Biological Age is the equivalent age according to the health of the transformer which is usually based on the condition of the paper and oil insulation, major components (tap changer, bushings), and the general status (faults, unforeseen events or diseases like the effects of Corrosive Sulphur).

This is based on the Health Index Factor which is then applied to the Chronological Age. For transformers that age well this Health Index Factor will be less than one and for transformers that have premature ageing or any risks to the health status the Health Index Factor will be more than one. 

Regions in the TAIM

There are five regions within the Transformer Age Index Model; Healthy Ageing, Normal Ageing, Premature Aging, Old Aging and Risk of Failure

Healthy Ageing is the region where the transformer is ageing better than expected with respect to its expected health status. These are transformers that are designed and manufactured well, operated and maintained well and have no exposure to external stress or predisposition to diseases like corrosive Sulphur.

Normal Ageing is where the chronological age is equivalent to the Biological age. Any deviation from this based on the health condition will be reflected in the TAIM. Due to minor variations, this is taken within a ± 15% variation of the normal ageing curve (35 years). After reaching the designed age of 30 years the upper limit tapers off as the transformer approaches 40 years and moves into Old Ageing.

Premature Ageing is indicative of transformers that are ageing unsatisfactorily with respect to its expected health status when compared to the chronological age. This may be due to indications of faults as a result of design or manufacturing, inadequate operating or maintenance and frequent exposure to external stresses or predisposition to diseases like corrosive Sulphur. Transformers in this region may be able to recover if the problems identified early are managed effectively.

Old Ageing is the region where the transformer is ageing as expected but due to the normal ageing of materials, it may lose certain design characteristics and will require monitoring for any sudden changes or exposure to external stresses.

Risk of Failure is the region where action needs to be taken as soon as possible. It is indicative of a condition that is at high risk of failure.

Biological Age Explained

Biological Age (ABIO) is the current health status of the transformer based on the Health Ageing Factor (AFACTOR) which is effectively an assessment based on parameters measuring different aspects of the health condition of the transformer, multiplied by the Chronological Age (ACHRON).

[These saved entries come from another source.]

(** A sum over [0 .. m-1] is unchanged by an involution of the indices. *)
Lemma Rsum_reindex (sigma : nat -> nat) (m : nat) (f : nat -> R) :
  (forall i, i < m -> sigma i < m) ->
  (forall i, i < m -> sigma (sigma i) = i) ->
  Rsum (map (fun i => f (sigma i)) (seq 0 m)) = Rsum (map f (seq 0 m)).
Proof.
  intros Hlt Hinv. rewrite <- (map_map sigma f). apply Rsum_perm.
  apply Permutation_map. apply NoDup_Permutation.
  - apply Finite.Injective_map_NoDup_in; [|apply seq_NoDup].
    intros x y Hx Hy E. apply in_seq in Hx, Hy.
    rewrite <- (Hinv x), <- (Hinv y) by lia. rewrite E. reflexivity.
  - apply seq_NoDup.
  - intros x. rewrite in_map_iff. split.
    + intros [y [<- Hy]]. apply in_seq in Hy. apply in_seq.
      specialize (Hlt y). lia.
    + intros Hx. apply in_seq in Hx. exists (sigma x).
      split; [apply Hinv; lia|]. apply in_seq. specialize (Hlt x). lia.
Qed.

Lemma sqrt2_inv_sq : (/ sqrt 2 * / sqrt 2 = 1 / 2)%R.
Proof.
  assert (P : (0 < sqrt 2)%R) by (apply sqrt_lt_R0; lra).
  assert (Q : (sqrt 2 * sqrt 2 = 2)%R) by (apply sqrt_sqrt; lra).
  rewrite <- Rinv_mult, Q. lra.
Qed.

Lemma norm2_X (n q : nat) (psi : amplitudes) :
  q < n -> norm2 n (apply_gate XGate [q] psi) = norm2 n psi.
Proof.
  intros Hq. unfold norm2.
  rewrite (Rsum_ext _ (fun i => Cnorm2 (psi (flip i q))))
    by (intros i _; rewrite apply_X; reflexivity).
  apply (Rsum_reindex (fun i => flip i q) (2 ^ n) (fun i => Cnorm2 (psi i))).
  - intros i. apply flip_lt. exact Hq.
  - intros i _. apply flip_flip.
Qed.

Lemma cx_index_lt (c t n i : nat) : t < n -> i < 2 ^ n -> cx_index c t i < 2 ^ n.
Proof.
  intros Ht Hi. unfold cx_index. destruct (Nat.testbit i c); [|exact Hi].
  apply flip_lt; assumption.
Qed.

Lemma cx_index_invol (c t i : nat) :
  c <> t -> cx_index c t (cx_index c t i) = i.
Proof.
  intros H. unfold cx_index. destruct (Nat.testbit i c) eqn:B.
  - rewrite flip_testbit_other by congruence. rewrite B. apply flip_flip.
  - rewrite B. reflexivity.
Qed.

Lemma norm2_CX (n c t : nat) (psi : amplitudes) :
  c <> t -> t < n -> norm2 n (apply_gate CXGate [c; t] psi) = norm2 n psi.
Proof.
  intros Hct Ht. unfold norm2.
  rewrite (Rsum_ext _ (fun i => Cnorm2 (psi (cx_index c t i)))).
  2:{ intros i _. rewrite (apply_CX c t psi i Hct). unfold cx_index.
      destruct (Nat.testbit i c); reflexivity. }
  apply (Rsum_reindex (cx_index c t) (2 ^ n) (fun i => Cnorm2 (psi i))).
  - intros i. apply cx_index_lt. exact Ht.
  - intros i _. apply cx_index_invol. exact Hct.
Qed.

Lemma cross_flip (q : nat) (psi : amplitudes) (i : nat) :
  cross q psi (flip i q) = (- cross q psi i)%R.
Proof.
  unfold cross. rewrite flip_flip, flip_testbit.
  destruct (Nat.testbit i q); simpl; ring.
Qed.

Lemma Cnorm2_H (q : nat) (psi : amplitudes) (i : nat) :
  Cnorm2 (apply_gate HGate [q] psi i)
  = (1 / 2 * Cnorm2 (psi i) + 1 / 2 * Cnorm2 (psi (flip i q))
     + cross q psi i)%R.
Proof.
  rewrite apply_H. unfold cross, Cnorm2.
  pose proof sqrt2_inv_sq as Q. set (s := (/ sqrt 2)%R) in *.
  destruct (Nat.testbit i q); simpl;
    destruct (psi i) as [a b], (psi (flip i q)) as [a' b']; simpl;
    ring_simplify; replace (s ^ 2)%R with (1 / 2)%R by (rewrite <- Q; ring);
    field.
Qed.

Biological Age (ABIO) = Chronological Age (ACHRON) x Ageing Factor (AFACTOR)

Ageing Factor

The Ageing Factor (AFACTOR) then becomes the most important parameter as it reflects the health status (Index) of the transformer. This may be calculated using the following methodology which takes the weighted average of key parameters affecting the transformer life.

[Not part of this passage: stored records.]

(** X11. Along calls whose arithmetic stays within 32 bits the record at index 0
    reads as all-zero before and after every call, and every index a call
    returns passes [NODE_VALID]. *)
Theorem null_index_never_allocated
    (arr : NodeArray) (r : request) (idx : Z) (arr' : NodeArray) :
  reachable_no_wrap arr -> well_typed r -> no_wrap r arr ->
  perform r arr = Returns idx arr' ->
  NODE_VALID idx = true
  /\ NODE arr 0 = Some zero_node
  /\ NODE arr' 0 = Some zero_node.
Proof.
  intros Hreach Hty Hnw Hstep.
  pose proof (reachable_no_wrap_inv arr Hreach) as Hinv.
  destruct (perform_keeps_inv r arr idx arr' Hinv Hty Hnw Hstep)
    as (_ & _ & Hpos & _).
  split; [unfold NODE_VALID; lia |].
  split; [exact (null_record_kept arr Hreach) |].
  apply null_record_kept.
  exact (reachable_no_wrap_step arr r idx arr' Hreach Hty Hnw Hstep).
Qed.

Lemma null_index_never_allocated_witness :
  exists arr',
    perform (push_token NODE_IDENT 10 5 1) fresh_arena = Returns 1 arr'
    /\ NODE_VALID 1 = true
    /\ NODE fresh_arena 0 = Some zero_node
    /\ NODE arr' 0 = Some zero_node.
Proof.
  eexists. split; [reflexivity |].
  apply (null_index_never_allocated fresh_arena (push_token NODE_IDENT 10 5 1) 1).
  - apply (reachable_no_wrap_init (mkOS false true) zeroed_arena 64). reflexivity.
  - simpl. unfold is_u8, is_u32, NODE_IDENT. lia.
  - exact I.
  - reflexivity.
Defined.

(** ** The enumerators of [NodeKind] *)

Lemma assoc_In name vs v :
  NodeKind.assoc name vs = Some v -> In (name, v) vs.
Proof.
  induction vs as [| [n w] vs IH]; simpl; [discriminate |].
  destruct (String.eqb_spec n name) as [-> | Hne].
  - intros H. injection H as ->. left. reflexivity.
  - intros H. right. apply IH. exact H.
Qed.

Ageing Factor (AFACTOR) = (APAPER x KPAPER) + (AOIL x KOIL) + (ATAP x KTAP) + (ABUSH x KBUSH) + (AFAULT x KFAULT) + (ADIS x KDIS)

Due to the different contributions of each of these factors, its influence is weighted. This weighting may also be adjusted if required as relevant for a different fleet of transformer designs and operating conditions. The following weighting was tested in this family of power transformers.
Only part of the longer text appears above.